Representantes das empresas Minas PCH, de Belo Horizonte, e Energest, de São Paulo, confirmaram nesta semana, em audiências públicas realizadas em Três Lagoas e Brasilândia, o andamento de projetos para a construção de quatro centrais hidrelétricas de pequeno porte nos rios Verde e Sucuriú, na Costa Leste de Mato Grosso do Sul.
As obras serão erguidas a partir de 2017 entre Três Lagoas, Água Clara, Inocência, Brasilândia e Ribas do Rio Pardo e os investimentos chegam a R$ 500 milhões. Somada, a capacidade de geração de energia será de 125 megawatts por hora (MW/h). Toda a energia gerada será incorporada ao sistema elétrico nacional.
O impacto ambiental das obras foi apresentado nas audiências públicas que teve a participação de engenheiros e uma bióloga, responsáveis pelos projetos, e Pedro Mendes Neto, coordenador de normas e procedimentos do Imasul, o Instituto do Meio Ambiente de Mato Grosso do Sul.
Por se tratar de projetos que afetam apenas o meio ambiente dentro do Estado não é necessária autorização de órgãos federais, como o Ibama, segundo Mendes Neto e a bióloga Luciana Fernandes Benatti.
Na região de Três Lagoas serão construídas duas centrais: uma no rio Sucuriú, na divisa com Inocência, com capacidade de geração de 489 MW/h.
A barragem terá extensão de 790 metros e “paredão” de 22 metros. Trezentas pessoas devem ser contratadas para a construção, segundo Walter Pinheiro, diretor da Minas PCH.

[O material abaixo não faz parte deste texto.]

Lemma scan_number_stop lit rest :
  number_literal lit -> stops rest = true -> scan_number (lit ++ rest) = Some (lit, rest).
Proof.
  unfold number_literal, scan_number. intros H Hs.
  assert (lit <> []) as Hne by (intros ->; discriminate).
  set (sign := fun l : text => match l with
    | c :: l' => if is_minus c then ([c], l') else ([], l) | [] => ([], []) end).
  change (match lit ++ rest with
    | c :: l' => if is_minus c then ([c], l') else ([], lit ++ rest) | [] => ([], []) end)
    with (sign (lit ++ rest)).
  change (match lit with
    | c :: l' => if is_minus c then ([c], l') else ([], lit) | [] => ([], []) end)
    with (sign lit) in H.
  assert (sign (lit ++ rest) = let (s, r) := sign lit in (s, r ++ rest)) as ->.
  { destruct lit as [|c lit]; [done|]. cbn. by destruct (is_minus c). }
  destruct (sign lit) as [sgn l0].
  destruct (scan_int l0) as [[int l1]|] eqn:Ei; [|done]. cbn [mbind option_bind] in *.
  destruct (scan_fraction l1) as [[frac l2]|] eqn:Ef; [|done]. cbn [mbind option_bind] in *.
  destruct (scan_exp l2) as [[exp l3]|] eqn:Ee; [|done]. cbn [mbind option_bind] in *.
  injection H as Hlit ->.
  rewrite (scan_int_stop _ _ _ rest Ei) by done. cbn [mbind option_bind].
  rewrite (scan_fraction_stop _ _ _ rest Ef) by done. cbn [mbind option_bind].
  rewrite (scan_exp_stop _ _ _ rest Ee) by done. cbn [mbind option_bind].
  by rewrite Hlit.
Qed.

(** A literal starts with a digit or a minus. *)
Lemma number_literal_head lit :
  number_literal lit -> exists c t, lit = c :: t /\ is_digit c || is_minus c = true.
Proof.
  unfold number_literal, scan_number. destruct lit as [|c t]; [done|].
  intros H. exists c, t. split; [done|]. destruct (is_minus c); [apply orb_true_r|].
  rewrite orb_false_r. cbn [scan_int] in H. destruct (code c =? 48) eqn:E0.
  { unfold is_digit. apply Z.eqb_eq in E0. by rewrite E0. }
  cbn [scan_digits1 scan_digits] in H. unfold scan_digits1 in H. cbn [scan_digits] in H.
  by destruct (is_digit c).
Qed.

(** *** Values *)

(** The first character of a value: no space, and no closing bracket. *)
Lemma print_head v : printable v ->
  exists c t, print v = c :: t /\ is_space c = false /\ (code c =? 93) = false /\
    (code c =? 125) = false.
Proof.
  destruct v as [|[]|lit|s|l|l]; cbn; intros Hp; try (do 2 eexists; split; [reflexivity|done]).
  destruct (number_literal_head lit Hp) as (c & t & -> & Hc). do 2 eexists. split; [reflexivity|].
  clear Hp. destruct c as [[] [] [] [] [] [] [] []]; vm_compute in Hc |- *; done.
Qed.

(** The dispatch of [parse_value] on the head of a number. *)
Lemma parse_value_number fuel depth lit rest :
  number_literal lit -> stops rest = true ->
  parse_value (S fuel) depth (lit ++ rest) = Done (VNumber lit) rest.
Proof.
  intros Hl Hs. pose proof (scan_number_stop lit rest Hl Hs) as E.
  destruct (number_literal_head lit Hl) as (c & t & -> & Hc).
  cbn [app parse_value skip_space].
  assert (is_space c = false /\ (code c =? 123) = false /\ (code c =? 91) = false /\
    (code c =? 34) = false /\ (code c =? 116) = false /\ (code c =? 102) = false /\
    (code c =? 110) = false) as (-> & -> & -> & -> & -> & -> & ->).
  { clear -Hc. destruct c as [[] [] [] [] [] [] [] []]; vm_compute in Hc |- *; done. }
  cbn [app] in E. by rewrite E.
Qed.

Lemma skip_space_head c l : is_space c = false -> skip_space (c :: l) = c :: l.
Proof. intros H. cbn. by rewrite H. Qed.

Lemma parse_value_string fuel depth s rest :
  ascii_text s -> parse_value (S fuel) depth (quoted s ++ rest) = Done (VString s) rest.
Proof.
  intros Hs. unfold quoted. cbn [app]. rewrite <- app_assoc. cbn [app parse_value].
  rewrite skip_space_head by done. change (code dquote) with 34. cbn [Z.eqb Pos.eqb].
  destruct (scan_string_quoted s rest Hs) as (its & -> & Hu). cbn. by rewrite Hu.
Qed.

(** Only a number needs something to end it. *)
Definition ends (v : jvalue) (rest : text) : bool :=
  match v with VNumber _ => stops rest | _ => true end.

Lemma ends_stops v rest : stops rest = true -> ends v rest = true.
Proof. by destruct v. Qed.

Definition parses_back (v : jvalue) : Prop :=
  printable v -> forall fuel depth rest,
    (2 * length (print v ++ rest) < fuel)%nat -> ends v rest = true ->
    depth + nesting v <= maxNestingDepth ->
    parse_value fuel depth (print v ++ rest) = Done v rest.

Definition printable_pair (kv : text * jvalue) : Prop := ascii_text kv.1 /\ printable kv.2.

Lemma printable_array l : printable (VArray l) <-> Forall printable l.
Proof. induction l as [|v l IH]; [done|]. rewrite Forall_cons, <- IH. done. Qed.

Lemma printable_object l : printable (VObject l) <-> Forall printable_pair l.
Proof. induction l as [|kv l IH]; [done|]. rewrite Forall_cons, <- IH. done. Qed.

Lemma foldr_max_le {A} (f : A -> Z) (l : list A) n :
  foldr Z.max 0 (map f l) <= n -> Forall (fun x => f x <= n) l.
Proof. induction l as [|x l IH]; cbn; constructor; [lia|apply IH; lia]. Qed.

Lemma foldr_max_nonneg {A} (f : A -> Z) (l : list A) : 0 <= foldr Z.max 0 (map f l).
Proof. induction l; cbn; lia. Qed.

Lemma parse_elements_back l acc fuel depth rest :
  l <> [] -> Forall parses_back l -> Forall printable l ->
  Forall (fun v => depth + nesting v <= maxNestingDepth) l ->
  (S (2 * length (join "," (map print l) ++ "]"%char :: rest)) < fuel)%nat ->
  parse_elements fuel depth (join "," (map print l) ++ "]"%char :: rest) acc =
    Done (VArray (acc ++ l)) rest.
Proof.
  intros Hne Hback Hp Hd. revert acc fuel.
  induction Hback as [|v l Hv Hback IH]; [done|]. intros acc fuel Hf.
  apply Forall_cons in Hp as [Hpv Hp]. apply Forall_cons in Hd as [Hdv Hd].
  destruct fuel as [|fuel]; [lia|]. cbn [parse_elements]. destruct l as [|v' l].
  - cbn [map join] in *. rewrite Hv by (by apply ends_stops || lia || done). done.
  - change (join "," (map print (v :: v' :: l)))
      with (print v ++ ","%char :: join "," (map print (v' :: l))) in *.
    rewrite <- app_assoc in *. cbn [app] in *. rewrite Hv by (by apply ends_stops || lia || done).
    rewrite skip_space_head by done. change (code ",") with 44. cbn [Z.eqb Pos.eqb].
    rewrite IH; [|done..|].
    + by rewrite <- app_assoc.
    + rewrite !length_app in *. cbn [length] in *. rewrite length_app in *. cbn [length] in *. lia.
Qed.

Lemma parse_members_back l acc fuel depth rest :
  l <> [] -> Forall (fun kv => parses_back kv.2) l -> Forall printable_pair l ->
  Forall (fun kv => depth + nesting kv.2 <= maxNestingDepth) l ->
  (2 * length (join "," (map (fun kv => quoted kv.1 ++ ":"%char :: print kv.2) l) ++ "}"%char :: rest)
     < fuel)%nat ->
  parse_members fuel depth
    (join "," (map (fun kv => quoted kv.1 ++ ":"%char :: print kv.2) l) ++ "}"%char :: rest) acc =
    Done (VObject (acc ++ l)) rest.
Proof.
  intros Hne Hback Hp Hd. revert acc fuel.
  induction Hback as [|[k v] l Hv Hback IH]; [done|]. intros acc fuel Hf.
  apply Forall_cons in Hp as [[Hk Hpv] Hp]. apply Forall_cons in Hd as [Hdv Hd].
  cbn [fst snd] in *. destruct fuel as [|fuel]; [lia|]. cbn [parse_members].
  set (tail := match l with
    | [] => "}"%char :: rest
    | _ => ","%char :: join "," (map (fun kv => quoted kv.1 ++ ":"%char :: print kv.2) l) ++ "}"%char :: rest
    end).
  assert (join "," (map (fun kv => quoted kv.1 ++ ":"%char :: print kv.2) ((k, v) :: l)) ++ "}"%char :: rest
          = dquote :: concat (map (fun c => to_text (json_char c)) k) ++ dquote :: ":"%char :: print v ++ tail)
    as Eall.
  { unfold tail, quoted. destruct l as [|kv' l]; cbn [map join fst snd];
      rewrite <- ?app_assoc; cbn [app]; rewrite <- ?app_assoc; cbn [app];
      by rewrite <- ?app_assoc. }
  rewrite Eall in *. rewrite skip_space_head by done. change (code dquote) with 34. cbn [Z.eqb Pos.eqb].
  destruct (scan_string_quoted k (":"%char :: print v ++ tail) Hk) as (its & -> & Hu).
  rewrite skip_space_head by done. change (code ":") with 58. cbn [Z.eqb Pos.eqb].
  cbn [length] in Hf. rewrite length_app in Hf. cbn [length] in Hf.
  rewrite Hv; [|done|lia|by unfold tail; destruct l; apply ends_stops|done].
  rewrite Hu. unfold tail. destruct l as [|kv' l].
  - rewrite skip_space_head by done. done.
  - rewrite skip_space_head by done. change (code ",") with 44. cbn [Z.eqb Pos.eqb].
    rewrite IH; [by rewrite <- app_assoc|done..|].
    unfold tail in Hf. rewrite length_app in Hf. cbn [length] in Hf. lia.
Qed.

(** Printing and parsing: what is written is read back, and no more is read, whatever
    follows (but for a number). *)
Lemma parse_print v : parses_back v.
Proof.
  induction v as [|b|lit|s|l IH|l IH] using jvalue_nested_ind; intros Hp fuel depth rest Hf Hs Hd;
    (destruct fuel as [|fuel]; [lia|]).
  - done.
  - by destruct b.
  - by apply parse_value_number.
  - by apply parse_value_string.
  - apply printable_array in Hp. cbn [print nesting] in *. cbn [app parse_value].
    rewrite skip_space_head by done. change (code "[") with 91. cbn [Z.eqb Pos.eqb].
    pose proof (foldr_max_le nesting l (maxNestingDepth - depth - 1) ltac:(lia)) as Hn.
    assert ((maxNestingDepth <=? depth) = false) as ->.
    { apply Z.leb_gt. pose proof (foldr_max_nonneg nesting l). lia. }
    rewrite <- app_assoc. cbn [app]. destruct l as [|v l]; [done|].
    assert (exists c t, join "," (map print (v :: l)) ++ "]"%char :: rest = c :: t /\
      is_space c = false /\ (code c =? 93) = false) as (c & t & Ec & Hsp & Hc).
    { apply Forall_cons in Hp as [Hv _]. destruct (print_head v Hv) as (c & t & Ev & ? & ? & _).
      destruct l; cbn [map join]; rewrite Ev; cbn [app]; eauto. }
    rewrite Ec, skip_space_head, Hc by done. rewrite <- Ec.
    rewrite parse_elements_back; [done..| |].
    + eapply Forall_impl; [exact Hn|]. cbn. lia.
    + cbn [app length] in Hf. rewrite <- app_assoc in Hf. cbn [app] in Hf. lia.
  - apply printable_object in Hp. cbn [print nesting] in *. cbn [app parse_value].
    rewrite skip_space_head by done. change (code "{") with 123. cbn [Z.eqb Pos.eqb].
    pose proof (foldr_max_le (fun kv => nesting kv.2) l (maxNestingDepth - depth - 1)
      ltac:(lia)) as Hn.
    assert ((maxNestingDepth <=? depth) = false) as ->.
    { apply Z.leb_gt. pose proof (foldr_max_nonneg (fun kv => nesting kv.2) l). lia. }
    rewrite <- app_assoc. cbn [app]. destruct l as [|kv l]; [done|].
    assert (exists t, join "," (map (fun kv => quoted kv.1 ++ ":"%char :: print kv.2) (kv :: l))
      ++ "}"%char :: rest = dquote :: t) as (t & Et).
    { destruct l; cbn [map join]; unfold quoted; cbn [app]; eauto. }
    rewrite Et, skip_space_head by done. rewrite <- Et.
    change (code dquote =? 125) with false. cbv iota.
    rewrite parse_members_back; [done..| |].
    + eapply Forall_impl; [exact Hn|]. cbn. lia.
    + cbn [app length] in Hf. rewrite <- app_assoc in Hf. cbn [app] in Hf. lia.
Qed.

(** The whole text. *)
Lemma parse_whole v : printable v -> nesting v <= maxNestingDepth -> parse (print v) = Some v.
Proof.
  intros Hp Hn. unfold parse, enough. pose proof (parse_print v Hp) as H.
  specialize (H (S (S (2 * length (print v)))) 0 []). rewrite app_nil_r in H.
  by rewrite H by (by apply ends_stops || done || lia).
Qed.

(** A bound on names and values bounds the text of an object. *)
Lemma print_object_length n l :
  Forall (fun kv => length (quoted kv.1) <= n /\ length (print kv.2) <= n)%nat l ->
  (length (print (VObject l)) <= 2 + (2 * n + 2) * length l)%nat.
Proof.
  intros Hl. cbn [print length]. rewrite length_app. cbn [length].
  enough (length (join "," (map (fun kv => quoted kv.1 ++ ":"%char :: print kv.2) l)) <=
    (2 * n + 2) * length l)%nat by lia.
  induction Hl as [|kv l [Hk Hv] _ IH]; [cbn; lia|]. cbn [map length join] in *.
  destruct (map _ l) as [|x xs]; rewrite !length_app; cbn [length] in *; lia.
Qed.

(** ** Decimal texts are literals *)

Lemma scan_digits_all l : Forall (fun c => is_digit c = true) l -> scan_digits l = (l, []).
Proof. induction 1 as [|c l Hc _ IH]; [done|]. cbn [scan_digits]. by rewrite Hc, IH. Qed.

Lemma pretty_N_digits (n : N) :
  exists c l, to_text (pretty n) = c :: l /\ is_digit c = true /\
    Forall (fun c => is_digit c = true) l /\ ((code c =? 48) = true -> l = []).
Proof.
  assert (forall d, (d < 10)%N -> is_digit (pretty_N_char d) = true /\
    ((0 < d)%N -> (code (pretty_N_char d) =? 48) = false)) as Hdigit.
  { intros d Hd. destruct d as [|p]; [done|]. do 4 (destruct p as [p|p|]; try done); lia. }
  induction (N.lt_wf_0 n) as [n _ IH]. destruct (decide (n < 10)%N) as [Hn|Hn].
  - exists (pretty_N_char n), []. split_and!; [|by apply Hdigit|done|done].
    destruct n as [|p]; [done|]. do 4 (destruct p as [p|p|]; try done); lia.
  - destruct (IH (n / 10)%N) as (c & l & E & Hc & Hl & Hz); [apply N.div_lt; lia|].
    exists c, (l ++ [pretty_N_char (n mod 10)]).
    assert (n mod 10 < 10)%N as Hmod by (apply N.mod_lt; lia).
    pose proof (N.div_mod' n 10) as Hdm.
    assert (0 < n / 10)%N as Hpos by (apply N.div_str_pos; lia).
    split_and!; [|done| |].
    + replace n with (n / 10 * 10 + n mod 10)%N at 1 by lia.
      rewrite pretty_snoc, to_text_app, E by done. done.
    + apply Forall_app. split; [done|]. by apply Forall_singleton, Hdigit.
    + intros Hc0. exfalso. specialize (Hz Hc0). subst l.
      pose proof (digits_val_pretty (n / 10)%N) as Hv.
      rewrite <- (of_to_text (pretty (n / 10)%N)), E in Hv. cbn in Hv.
      unfold digit_val in Hv. unfold code in Hc0. apply Z.eqb_eq in Hc0.
      rewrite Hc0 in Hv. cbn in Hv. injection Hv as Hv. lia.
Qed.
(* ===== verification/Redis.v ===== *)
(** * The token bucket (internal/redis/client.go)

    The Redis server is not part of the repository: it is the interface
    [RedisCmds] (the five commands the script calls and the passing of time),
    with the documented behaviour of those commands as the laws [RedisLaws].
    The script and the client are translated against the interface, and
    [MemRedis] is an instance of it on which the definitions run.

    redis/redis.conf gives the server 512 MB and the policy [volatile-lru]: a key
    with an expiry may be evicted at any time between two scripts ([redis_evict];
    REDIS.md, section 5).  The interface is one primary of the cluster: a failover
    that loses the writes its replica has not seen is not modelled. *)

From S2P Require Import Prelude GoFloat.

(** ** The server *)

(** A string key: its value and its expiry time in milliseconds. *)
Record entry := Entry { e_value : string; e_deadline : option Z }.

Definition alive (now : Z) (e : entry) : Prop :=
  match e_deadline e with Some d => now <= d | None => True end.

#[export] Instance alive_dec now e : Decision (alive now e).
Proof. unfold alive. destruct (e_deadline e); apply _. Defined.

Class RedisCmds (St : Type) := {
  redis_now : St -> Z;
  redis_live : St -> gmap string entry;
  redis_exists : string -> St -> Z;
  redis_get : string -> St -> option string;
  redis_set_ex : string -> string -> Z -> io St unit;
  redis_expire : string -> Z -> io St Z;
  redis_decrby : string -> Z -> io St Z;
  redis_advance : Z -> St -> St;
  redis_evict : string -> St -> St
}.

(** The longest expiry the client can ask for: the seconds of the largest
    [time.Duration].  The server refuses an expiry time past 2^63 ms, which its
    clock plus such a TTL never reaches. *)
Definition max_ttl : Z := 9223372036.

(** The commands as https://redis.io/docs/latest/commands describes them.  The policy
    only evicts keys with an expiry. *)
Class RedisLaws (St : Type) `{RedisCmds St} : Prop := {
  exists_law k s :
    redis_exists k s = match redis_live s !! k with Some _ => 1 | None => 0 end;
  get_law k s : redis_get k s = e_value <$> redis_live s !! k;
  set_ex_law k v ttl s : 0 < ttl <= max_ttl ->
    exists s', redis_set_ex k v ttl s = (Ok tt, s') /\ redis_now s' = redis_now s /\
      redis_live s' = <[k := Entry v (Some (redis_now s + ttl * 1000))]> (redis_live s);
  set_ex_invalid k v ttl s : ttl <= 0 ->
    exists e, redis_set_ex k v ttl s = (Err e, s);
  expire_law k ttl s e : 0 < ttl <= max_ttl -> redis_live s !! k = Some e ->
    exists s', redis_expire k ttl s = (Ok 1, s') /\ redis_now s' = redis_now s /\
      redis_live s' =
        <[k := Entry (e_value e) (Some (redis_now s + ttl * 1000))]> (redis_live s);
  decrby_law k n s e v : redis_live s !! k = Some e ->
    parse_decimal (e_value e) = Some v -> is_int64 v = true -> is_int64 (v - n) = true ->
    exists s', redis_decrby k n s = (Ok (v - n), s') /\ redis_now s' = redis_now s /\
      redis_live s' = <[k := Entry (pretty (v - n)) (e_deadline e)]> (redis_live s);
  advance_law d s : 0 <= d ->
    redis_now (redis_advance d s) = redis_now s + d /\
    redis_live (redis_advance d s) =
      filter (fun ke => alive (redis_now s + d) ke.2) (redis_live s);
  evict_law k s :
    redis_now (redis_evict k s) = redis_now s /\
    redis_live (redis_evict k s) =
      match redis_live s !! k ≫= e_deadline with
      | Some _ => delete k (redis_live s)
      | None => redis_live s
      end
}.

(** ** The Lua script *)

Section Script.
Context {St : Type} `{RedisCmds St}.

(** [tokenBucketScript]: Lua numbers are [Z] here, exact for the integers up
    to 2^53 that bucket sizes are; [tonumber] is applied to the decimal texts
    the script itself stored, and comparing its [nil] with 0 is an error. *)
Definition tokenBucketScript (key : string) (capacity ttl : Z) : io St Z := fun s =>
  if redis_exists key s =? 0 then
    (_ ← redis_set_ex key (pretty (capacity - 1)) ttl;
     mret (capacity - 1)) s
  else
    match redis_get key s ≫= parse_decimal with
    | None => (Err "attempt to compare nil with number", s)
    | Some remaining =>
        if remaining <=? 0 then
          (_ ← redis_expire key ttl; mret (-1)) s
        else
          (_ ← redis_decrby key 1;
           _ ← redis_expire key ttl;
           mret (remaining - 1)) s
    end.
End Script.

(** ** The client *)

(** [Client]; the cluster connection is the server state the calls take. *)
Record Client := MkClient { bucketSize : Z; bucketTTL : Z }.

(** [New]: [ping] is the outcome of the connection test. *)
Definition New (addrs : list string) (size ttl : Z) (ping : option error) : result Client :=
  match ping with
  | Some e => Err ("redis ping: " +:+ e)
  | None => Ok (MkClient size ttl)
  end.

(** [Close]: [close] is the outcome of closing the connection pool. *)
Definition Close (c : Client) (close : option error) : option error := close.

(** How one [Script.Run] fares on the network: the client library retries, so
    the script may have run [lost] times before the run whose reply arrived,
    or [executed] times without any reply arriving.  These runs are at one time of
    the server: a retry after a while, or after the bucket was evicted, is in a trace
    a [Failure] followed by the call whose reply arrived. *)
Inductive delivery :=
| Reply (lost : nat)
| Failure (executed : nat) (e : error).

(** How often the server ran the script. *)
Definition executions (d : delivery) : nat :=
  match d with Reply lost => S lost | Failure executed _ => executed end.

Definition bucket_key (ip : string) : string := "bucket:{" +:+ ip +:+ "}".

Section Decrement.
Context {St : Type} `{RedisCmds St}.
Variable oob : spec_float -> Z.

(** [int64(c.bucketTTL.Seconds())] *)
Definition ttl_arg (c : Client) : Z := f_to_int64 oob (Duration_Seconds (bucketTTL c)).

Definition run_once (c : Client) (ip : string) : io St Z :=
  tokenBucketScript (bucket_key ip) (bucketSize c) (ttl_arg c).

Fixpoint run_lost (c : Client) (ip : string) (n : nat) (s : St) : St :=
  match n with
  | O => s
  | S n => run_lost c ip n (snd (run_once c ip s))
  end.

(** [tokenBucketScript.Run(...).Int64()] over the network. *)
Definition script_run (d : delivery) (c : Client) (ip : string) : io St Z := fun s =>
  match d with
  | Reply lost => run_once c ip (run_lost c ip lost s)
  | Failure executed e => (Err e, run_lost c ip executed s)
  end.

(** [Client.Decrement]: the pair the Go code returns. *)
Definition Decrement (d : delivery) (c : Client) (ip : string) (s : St)
    : (Z * option error) * St :=
  match script_run d c ip s with
  | (Ok n, s') => ((n, None), s')
  | (Err e, s') => ((0, Some ("token bucket script: " +:+ e)), s')
  end.
End Decrement.

(** ** A server in memory *)

Module MemRedis.
Record t := Mem { clock : Z; store : gmap string entry }.

Definition set (k : string) (e : entry) (s : t) : t :=
  Mem (clock s) (<[k := e]> (store s)).

#[global] Instance cmds : RedisCmds t := {|
  redis_now := clock;
  redis_live := store;
  redis_exists k s := match store s !! k with Some _ => 1 | None => 0 end;
  redis_get k s := e_value <$> store s !! k;
  redis_set_ex k v ttl s :=
    if ttl <=? 0 then (Err "ERR invalid expire time in 'set' command", s)
    else (Ok tt, set k (Entry v (Some (clock s + ttl * 1000))) s);
  redis_expire k ttl s :=
    match store s !! k with
    | None => (Ok 0, s)
    | Some e =>
        if ttl <=? 0 then (Ok 1, Mem (clock s) (delete k (store s)))
        else (Ok 1, set k (Entry (e_value e) (Some (clock s + ttl * 1000))) s)
    end;
  redis_decrby k n s :=
    let e := default (Entry "0" None) (store s !! k) in
    match parse_decimal (e_value e) with
    | Some v =>
        if is_int64 v && is_int64 (v - n)
        then (Ok (v - n), set k (Entry (pretty (v - n)) (e_deadline e)) s)
        else (Err "ERR value is not an integer or out of range", s)
    | None => (Err "ERR value is not an integer or out of range", s)
    end;
  redis_advance d s :=
    Mem (clock s + d) (filter (fun ke => alive (clock s + d) ke.2) (store s));
  redis_evict k s :=
    match store s !! k ≫= e_deadline with
    | Some _ => Mem (clock s) (delete k (store s))
    | None => s
    end
|}.

#[global] Instance laws : RedisLaws t.
Proof.
  split; cbn.
  - done.
  - done.
  - intros k v ttl s Httl. destruct (Z.leb_spec ttl 0); [lia|].
    by eexists.
  - intros k v ttl s Httl. destruct (Z.leb_spec ttl 0); [|lia]. by eexists.
  - intros k ttl s e Httl Hk. rewrite Hk. destruct (Z.leb_spec ttl 0); [lia|].
    by eexists.
  - intros k n s e v Hk Hv H1 H2. rewrite Hk. cbn. rewrite Hv, H1, H2. by eexists.
  - done.
  - intros k s. by destruct (store s !! k ≫= e_deadline).
Qed.

Definition empty : t := Mem 0 ∅.
End MemRedis.
(** The commands as https://redis.io/docs/latest/commands describes them, for keys that
    hold nothing else.  ZREMRANGEBYSCORE is from [-inf], both ends included. *)
Class SortedSetsLaws (St : Type) `{SortedSets St} : Prop := {
  zrem_law k max s : exists n s', zremrangebyscore k max s = (Ok n, s') /\ z_clock s' = z_clock s /\
    z_live s' = match z_live s !! k with
                | Some z => put_members k (filter (fun mx => max < mx.2) (z_members z)) (z_deadline z) (z_live s)
                | None => z_live s
                end;
  zcard_law k s : zcard k s = Z.of_nat (size (members_of (z_live s !! k)));
  zadd_law k score m s : exists n s', zadd k score m s = (Ok n, s') /\ z_clock s' = z_clock s /\
    z_live s' = <[k := ZSet (<[m := score]> (members_of (z_live s !! k)))
                            (z_live s !! k ≫= z_deadline)]> (z_live s);
  z_expire_law k ttl s : 0 < ttl <= max_ttl ->
    exists n s', z_expire k ttl s = (Ok n, s') /\ z_clock s' = z_clock s /\
    z_live s' = alter (fun z => ZSet (z_members z) (Some (z_clock s + ttl * second))) k (z_live s);
  z_time_law s : z_time s = (pretty (z_clock s / second), pretty (z_clock s mod second));
  z_advance_law d s : 0 <= d -> z_clock (z_advance d s) = z_clock s + d /\
    z_live (z_advance d s) = filter (fun kz => z_alive (z_clock s + d) kz.2) (z_live s);
  z_evict_law k s : z_clock (z_evict k s) = z_clock s /\
    z_live (z_evict k s) = match z_live s !! k ≫= z_deadline with
                           | Some _ => delete k (z_live s)
                           | None => z_live s
                           end
}.

(** ** token_bucket.lua *)

Section Script.
Context {St : Type} `{SortedSets St}.
Variable u : Z.

(** Steps 2 and 3: count, and accept or deny. *)
Definition allow_or_deny (key : string) (max_tokens window_seconds now : Z) : io St Z := fun s =>
  let current_count := zcard key s in
  if current_count <? max_tokens then
    let time_parts := z_time s in
    let member := time_parts.1 +:+ "." +:+ time_parts.2 in
    (_ ← zadd key now member;
     _ ← z_expire key window_seconds;
     mret 1) s
  else
    (_ ← z_expire key window_seconds;
     mret 0) s.

Definition token_bucket (key : string) (max_tokens window_seconds now : Z) : io St Z :=
  let window_start := now - window_seconds * u in
  _ ← zremrangebyscore key window_start;
  allow_or_deny key max_tokens window_seconds now.

(** What happens to the server, after a wait of so many microseconds; [stamp] is what the
    callers' clock shows at a time of the server. *)
Inductive action := Call (key : string) | Evict (key : string).

Fixpoint run (max w : Z) (stamp : Z -> Z) (calls : list (Z * action)) (s : St) : list (string * result Z) * St :=
  match calls with
  | [] => ([], s)
  | (d, Call key) :: calls =>
      let s := z_advance d s in
      let (r, s) := token_bucket key max w (stamp (z_clock s)) s in
      let (rs, s) := run max w stamp calls s in
      ((key, r) :: rs, s)
  | (d, Evict key) :: calls => run max w stamp calls (z_evict key (z_advance d s))
  end.
End Script.

(** ** The reference: a log of accepted requests that is never pruned *)

Definition in_window (w now : Z) (log : list Z) : list Z := filter (fun x => now - w < x) log.

(** Requests at some times, and evictions ([None]), which begin a new log; [w] in units.
    The logs come with the last one first. *)
Fixpoint window_replies (max w : Z) (log : list Z) (old : list (list Z)) (reqs : list (option Z))
    : list Z * list (list Z) :=
  match reqs with
  | [] => ([], log :: old)
  | None :: reqs => window_replies max w [] (log :: old) reqs
  | Some now :: reqs =>
      if Z.of_nat (length (in_window w now log)) <? max then
        let (rs, logs) := window_replies max w (now :: log) old reqs in (1 :: rs, logs)
      else
        let (rs, logs) := window_replies max w log old reqs in (0 :: rs, logs)
  end.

A segunda central será construída na divisa com Brasilândia, no rio Verde, perto do ponto de deságue no rio Paraná. Terá 18,6 metros de altura. Mais 330 pessoas devem ser contratadas.
A potência total será de 25 MH/h, gerados a partir de duas unidades.
PREOCUPAÇÕES
As alterações no ecossistema da região preocupam o tenente da Polícia Ambiental, Pedro dos Santos Braga Filho. “Me preocupa é a promessa de manejo da fauna e não acontecer como no rio Verde, na Eletrosul, onde a reprodução de peixes está prejudicada por falta de condições de transporem a ‘escada’. Nestas usinas, isto deve ser previsto”, disse. A estudante Michele Guerra também se manifestou em defesa da proteção ao meio-ambiente. “É necessário haver medidas prevencionistas e não ter que, depois, ter de recompor a fauna, a flora e a cultura atingidos”, apontou.
Luciana Benatti afirmou que as medidas estão previstas nos projetos e que cerca de 60 famílias de ribeirinhos serão afetados pelas construções. “Nenhuma construção será afetada pela formação das represas destas usinas”, afirmou.